— Work to complete —
Could you find every line in the records below that contains the word "discriminate" and copy it?

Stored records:
(* ===== verification/BtreeTree.v ===== *)
(** * B-trees and their insertion

    A B-tree object is a pointer to its root, or null.  Here are its height, [find] and
    [insert] at the root, and what [insert] does with the key in the middle of a full root. *)

From S2P Require Import Prelude Arrays Btree BtreeSearch BtreeInsert.
From stdpp Require Import base option list gmap.
#[local] Open Scope Z_scope.

(** ** Trees that may be empty *)

Definition oroot (o : option ltree) : ptr := match o with Some T => root T | None => None end.
Definition ocells (o : option ltree) : list (positive * node) := match o with Some T => cells T | None => [] end.
Definition oelems (o : option ltree) : list Z := match o with Some T => elems T | None => [] end.

(** A B-tree of some height whose keys are in increasing order; only an empty tree has no keys. *)
Definition btree_ok (o : option ltree) : Prop :=
  match o with
  | None => True
  | Some T => exists d, wf d T /\ sorted (elems T) /\ 1 <= zlen (tkeys T)
  end.

(** ** Height *)

Lemma weave_length B cs : forall ks, length cs = S (length ks) -> 0 <= B -> Forall (fun c => B <= zlen c) cs ->
  (zlen ks + 1) * (B + 1) <= zlen (weave cs ks) + 1.
Proof.
  induction cs as [|c cs IH]; intros [|k ks] HL HB HF; try discriminate; apply Forall_cons in HF as [H1 H2].
  - destruct cs; [|discriminate]. cbn. lia.
  - cbn [weave hd tl]. specialize (IH ks ltac:(cbn in HL; lia) HB H2). len.
Qed.

Lemma node_size d : forall T, wf d T -> MIN_KEYS - 1 <= zlen (tkeys T) -> MIN_KEYS ^ (Z.of_nat d + 1) <= zlen (elems T) + 1.
Proof.
  assert (HM : MIN_KEYS = 64) by reflexivity. induction d as [|d IH]; intros [l n ks cs] HW HK; apply wf_parts in HW as (_ & _ & HC); cbn [elems tkeys] in *.
  - subst cs. cbn [List.map]. rewrite weave_leaf. cbn. lia.
  - destruct HC as [HL HF]. pose proof (Z.pow_pos_nonneg MIN_KEYS (Z.of_nat d + 1) ltac:(lia) ltac:(lia)) as HP.
    assert (HB : (zlen ks + 1) * (MIN_KEYS ^ (Z.of_nat d + 1) - 1 + 1) <= zlen (weave (List.map elems cs) ks) + 1).
    { apply weave_length; [len|lia|]. apply Forall_map. eapply Forall_impl; [exact HF|]. cbn. intros c [W K]. specialize (IH c W K). lia. }
    replace (Z.of_nat (S d) + 1) with (Z.of_nat d + 1 + 1) by lia. rewrite Z.pow_add_r, Z.pow_1_r by lia. nia.
Qed.

(** A tree of height [d] has at least [2 * MIN_KEYS^d - 1] keys. *)
Lemma tree_size d T : wf d T -> 1 <= zlen (tkeys T) -> 2 * MIN_KEYS ^ Z.of_nat d <= zlen (elems T) + 1.
Proof.
  assert (HM : MIN_KEYS = 64) by reflexivity. destruct T as [l n ks cs]. intros HW HK. apply wf_parts in HW as (_ & _ & HC). cbn [elems tkeys] in *.
  destruct d as [|d].
  - subst cs. cbn [List.map]. rewrite weave_leaf. cbn. lia.
  - destruct HC as [HL HF]. pose proof (Z.pow_pos_nonneg MIN_KEYS (Z.of_nat d + 1) ltac:(lia) ltac:(lia)) as HP.
    assert (HB : (zlen ks + 1) * (MIN_KEYS ^ (Z.of_nat d + 1) - 1 + 1) <= zlen (weave (List.map elems cs) ks) + 1).
    { apply weave_length; [len|lia|]. apply Forall_map. eapply Forall_impl; [exact HF|]. cbn. intros c [W K]. pose proof (node_size d c W K). lia. }
    replace (Z.of_nat (S d)) with (Z.of_nat d + 1) by lia. nia.
Qed.

(** Six levels are enough for [2^32] keys. *)
Definition levels : nat := 6.

Lemma height_bound d T : wf d T -> 1 <= zlen (tkeys T) -> zlen (elems T) <= 2 ^ 32 -> (d < levels)%nat.
Proof.
  intros HW HK HL. pose proof (tree_size d T HW HK) as H. destruct (le_lt_dec levels d) as [L|L]; [exfalso|exact L].
  assert (H6 : MIN_KEYS ^ 6 <= MIN_KEYS ^ Z.of_nat d) by (apply Z.pow_le_mono_r; [reflexivity|unfold levels in L; lia]).
  change (MIN_KEYS ^ 6) with (2 ^ 36) in H6. lia.
Qed.

(** ** Operations at the root *)

Section Root.
Context `{NewAddressOk node} (past_end : ptr -> store node -> nat -> ptr) (k : Z).

Lemma ends_btree_find o fuel h L : btree_ok o -> zlen (oelems o) <= 2 ^ 32 -> (levels <= fuel)%nat ->
  owns h L -> (forall x, x ∈ ocells o -> x ∈ L) ->
  ends (btree_find fuel (oroot o) k) (fun p h' => h' = h /\ match p with
     | None => memb k (oelems o) = false
     | Some l => memb k (oelems o) = true /\ exists n, (l, n) ∈ L /\ In k (take (Z.to_nat (num_keys n)) (keys n)) end) h.
Proof.
  destruct o as [T|]; [|intros; now apply ends_ret]. intros (d & HW & HS & HK) HL Hf HO Hin.
  pose proof (height_bound d T HW HK HL) as Hd. cbn [oroot ocells oelems] in *. destruct T as [l n ks cs].
  exact (ends_find k d (Nd l n ks cs) fuel h L HW HS ltac:(lia) HO Hin).
Qed.

(** The first key of a tree. *)
Lemma new_leaf_ok : node_ok (set_num 1 (set_keys (<[0%nat := k]> (repeat 0 (Z.to_nat MAX_KEYS))) (new_node true))) [k] [] true.
Proof.
  constructor; try reflexivity. exists (repeat 0 (Z.to_nat MAX_KEYS - 1)). reflexivity.
Qed.

(** A new root above a full one: its child is split. *)
Lemma ends_grow d T h R (Q : ptr * bool -> store node -> Prop) (fuel : nat) :
  wf d T -> zlen (tkeys T) = MAX_KEYS -> owns h (cells T ++ R) ->
  (forall s n m c1 c2 h', wf (S d) (Nd s n [m] [c1; c2]) -> wf d c1 -> wf d c2 ->
     zlen (tkeys c1) = MIN_KEYS - 1 -> zlen (tkeys c2) = MIN_KEYS - 1 ->
     tkeys T !! Z.to_nat (MIN_KEYS - 1) = Some m -> elems T = elems c1 ++ m :: elems c2 ->
     owns h' (cells (Nd s n [m] [c1; c2]) ++ R) ->
     ends (r ← insertNonFull past_end fuel (if m <? k then root c2 else root c1) k; mret (Some s, r)) Q h') ->
  ends (btree_insert past_end fuel (root T) k) Q h.
Proof.
  destruct T as [l n ks cs]. cbn [tkeys root]. intros HW HF HO HQ. pose proof (proj1 (wf_parts _ _ _ _ _) HW) as (HN & _).
  unfold btree_insert. apply ends_bind, (ends_deref_first _ _ l n _ HO). rewrite (ok_num _ _ _ _ HN), HF, Z.eqb_refl.
  apply ends_bind, (ends_new _ _ _ _ HO). intros s h1 H1. apply ends_bind, (ends_deref_first _ _ _ _ _ H1).
  apply ends_bind, (ends_lift _ (<[0%nat := Some l]> (repeat None (Z.to_nat MAX_CHILDREN)))); [reflexivity|].
  apply ends_bind, (ends_modify _ _ _ _ _ _ H1). intros h2 H2. set (sn := set_children _ _) in H2.
  assert (HS : node_ok sn ([] ++ []) (List.map root ([] ++ Nd l n ks cs :: [])) false).
  { constructor; try reflexivity; [now exists (repeat 0 (Z.to_nat MAX_KEYS))|]. exists (repeat None (Z.to_nat MAX_CHILDREN - 1)). reflexivity. }
  apply ends_bind, (ends_splitChild past_end d s sn [] [] [] (Nd l n ks cs) [] h2 R _ HS eq_refl eq_refl eq_refl HW HF H2).
  intros m c1 c2 np h3 Hm HN' W1 W2 K1 K2 HE H3. cbn [app List.map] in HN'.
  apply ends_bind, (ends_deref_first _ _ _ _ _ H3), ends_bind, (ends_lift _ _ _ _ (rd_key np [] m [] _ _ HN')).
  apply ends_bind, (ends_lift _ (if m <? k then root c2 else root c1)).
  { destruct (m <? k); [exact (rd_child np _ [root c1] _ _ HN')|exact (rd_child np _ [] _ _ HN')]. }
  apply (HQ s np m c1 c2 h3); auto.
  - apply wf_parts. split; [exact HN'|]. split; [unfold MAX_KEYS, MIN_KEYS; cbn; lia|]. split; [reflexivity|]. repeat constructor; auto; lia.
  - eapply owns_perm; [exact H3|]. cells_perm.
Qed.

Definition middle_of_full (o : option ltree) : Prop :=
  match o with Some T => zlen (tkeys T) = MAX_KEYS /\ tkeys T !! Z.to_nat (MIN_KEYS - 1) = Some k | None => False end.

Lemma ends_btree_insert o fuel h R : btree_ok o -> zlen (oelems o) <= 2 ^ 32 -> (levels <= fuel)%nat -> ~ middle_of_full o ->
  owns h (ocells o ++ R) ->
  ends (btree_insert past_end fuel (oroot o) k) (fun r h' => exists o', r.1 = oroot o' /\ btree_ok o' /\ oelems o' = add k (oelems o) /\
     r.2 = negb (memb k (oelems o)) /\ owns h' (ocells o' ++ R)) h.
Proof.
  destruct o as [T|]; intros Hok HL Hf Hmid HO.
  2: { apply ends_bind, (ends_new _ _ _ _ HO). intros l h1 H1. apply ends_bind, (ends_deref_first _ _ _ _ _ H1).
    apply ends_bind, (ends_lift _ (<[0%nat := k]> (repeat 0 (Z.to_nat MAX_KEYS)))); [reflexivity|].
    apply ends_bind, (ends_modify _ _ _ _ _ _ H1). intros h2 H2. apply ends_bind, (ends_modify _ _ _ _ _ _ H2). intros h3 H3.
    apply ends_ret. eexists (Some (Nd l _ [k] [])). split; [reflexivity|]. split; [|split; [reflexivity|split; [reflexivity|exact H3]]].
    exists 0%nat. split; [|split; [repeat constructor|cbn; lia]]. apply wf_parts. split; [exact new_leaf_ok|]. split; [unfold MAX_KEYS, MIN_KEYS; cbn; lia|reflexivity]. }
  destruct Hok as (d & HW & HS & HK). pose proof (height_bound d T HW HK HL) as Hd. cbn [oroot ocells oelems] in *.
  destruct (Z.eq_dec (zlen (tkeys T)) MAX_KEYS) as [HF|HF].
  - apply (ends_grow d T h R _ fuel HW HF HO). intros s n m c1 c2 h1 HWs W1 W2 K1 K2 Hm HE H1.
    assert (Hne : m <> k) by (intros ->; now apply Hmid). set (T1 := Nd s n [m] [c1; c2]) in *.
    assert (HE1 : elems T1 = elems T) by (rewrite HE; reflexivity). rewrite <- HE1 in HS.
    assert (HSc : sorted (elems c1) /\ sorted (elems c2)).
    { rewrite HE1, HE in HS. apply sorted_app in HS as (HS1 & HS & _). split; [exact HS1|exact (sorted_tail _ _ HS)]. }
    assert (HC : ends (insertNonFull past_end fuel (if m <? k then root c2 else root c1) k) (inserted k (S d) T1 R) h1).
    { destruct (Z.ltb_spec m k) as [L|L].
      - apply (insert_descend past_end k d s n [m] [] [c1] c2 [] fuel h1 R); auto; [now repeat constructor|].
        intros R' HO'. apply (ends_insertNonFull past_end k d c2 fuel h1 R' W2); [apply HSc|unfold MAX_KEYS; lia|lia|exact HO'].
      - apply (insert_descend past_end k d s n [] [m] [] c1 [c2] fuel h1 R); auto.
        intros R' HO'. apply (ends_insertNonFull past_end k d c1 fuel h1 R' W1); [apply HSc|unfold MAX_KEYS; lia|lia|exact HO']. }
    eapply ends_seq; [exact HC|]. intros r h2 (T' & E1 & E2 & E3 & E4 & -> & H2). apply ends_ret. exists (Some T').
    rewrite HE1 in *. split; [exact (eq_sym E1)|]. split; [|split; [exact E3|split; [reflexivity|exact H2]]].
    exists (S d). split; [exact E2|]. cbn [oelems]. rewrite E3. split; [now apply add_sorted|]. cbn in E4. lia.
  - destruct T as [l n ks cs] eqn:ET. rewrite <- ET in *. assert (HN : num_keys n = zlen (tkeys T)).
    { subst T. apply wf_parts in HW as (HN & _). exact (ok_num _ _ _ _ HN). }
    assert (HLk : zlen (tkeys T) <= MAX_KEYS) by (subst T; now apply wf_parts in HW as (_ & HLk & _)).
    assert (E : btree_insert past_end fuel (root T) k h = (r ← insertNonFull past_end fuel (root T) k; mret (root T, r)) h).
    { subst T. cbn [root btree_insert]. unfold mbind at 1, prog_bind at 1.
      assert (D : deref (Some l) h = Some (n, h)) by (unfold deref; rewrite (owns_lookup _ _ l n HO); [reflexivity|left]).
      rewrite D, HN. now rewrite (proj2 (Z.eqb_neq _ _) HF). }
    unfold ends at 1. rewrite E. apply (ends_seq (insertNonFull past_end fuel (root T) k) _ (inserted k d T R)).
    { apply ends_insertNonFull; auto; lia. }
    intros r h2 (T' & E1 & E2 & E3 & E4 & -> & H2). apply ends_ret. exists (Some T'). split; [now rewrite <- E1|].
    split; [|split; [exact E3|split; [reflexivity|exact H2]]]. exists d. split; [exact E2|]. rewrite E3. split; [now apply add_sorted|lia].
Qed.

(** The key in the middle of a full root is inserted a second time. *)
Lemma ends_insert_middle T d fuel h R : wf d T -> sorted (elems T) -> zlen (elems T) <= 2 ^ 32 -> (levels <= fuel)%nat ->
  middle_of_full (Some T) -> owns h (cells T ++ R) ->
  ends (btree_insert past_end fuel (root T) k) (fun r h' => r.2 = true /\ exists T' a b, r.1 = root T' /\ wf (S d) T' /\
     elems T = a ++ k :: b /\ elems T' = a ++ k :: k :: b /\ owns h' (cells T' ++ R)) h.
Proof.
  intros HW HS HL Hf [HF Hk] HO. assert (HK : 1 <= zlen (tkeys T)) by (rewrite HF; unfold MAX_KEYS, MIN_KEYS; lia).
  pose proof (height_bound d T HW HK HL) as Hd.
  apply (ends_grow d T h R _ fuel HW HF HO). intros s n m c1 c2 h1 HWs W1 W2 K1 K2 Hm HE H1.
  rewrite Hk in Hm. injection Hm as <-. rewrite Z.ltb_irrefl. rewrite HE in HS. apply sorted_app in HS as (HS1 & HS2 & HS).
  assert (Hb : Forall (fun x => x < k) (elems c1)) by (eapply Forall_impl; [exact HS|]; cbn; intros x Hx; now apply Forall_cons in Hx as [Hx _]).
  eapply ends_seq; [apply (ends_insertNonFull past_end k d c1 fuel h1 ((s, n) :: cells c2 ++ R) W1 HS1); [unfold MAX_KEYS; lia|lia|]|].
  { eapply owns_perm; [exact H1|]. cells_perm. }
  intros r h2 (c1' & E1 & E2 & E3 & E4 & -> & H2). apply ends_ret. cbn [fst snd]. rewrite memb_below by exact Hb. split; [reflexivity|].
  exists (Nd s n [k] [c1'; c2]), (elems c1), (elems c2). split; [reflexivity|]. split; [|split; [exact HE|split]].
  - apply wf_parts in HWs as (HN & HLs & _ & HFs). apply wf_parts. split; [cbn [List.map] in *; now rewrite E1|]. split; [exact HLs|]. split; [reflexivity|].
    repeat constructor; auto; lia.
  - cbn [elems List.map weave hd tl]. rewrite E3. rewrite <- (app_nil_r (elems c1)) at 1. rewrite add_here by (auto; constructor). now rewrite <- app_assoc.
  - eapply owns_perm; [exact H2|]. cells_perm.
Qed.
End Root.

— Answer space —
  induction cs as [|c cs IH]; intros [|k ks] HL HB HF; try discriminate; apply Forall_cons in HF as [H1 H2].
  - destruct cs; [|discriminate]. cbn. lia.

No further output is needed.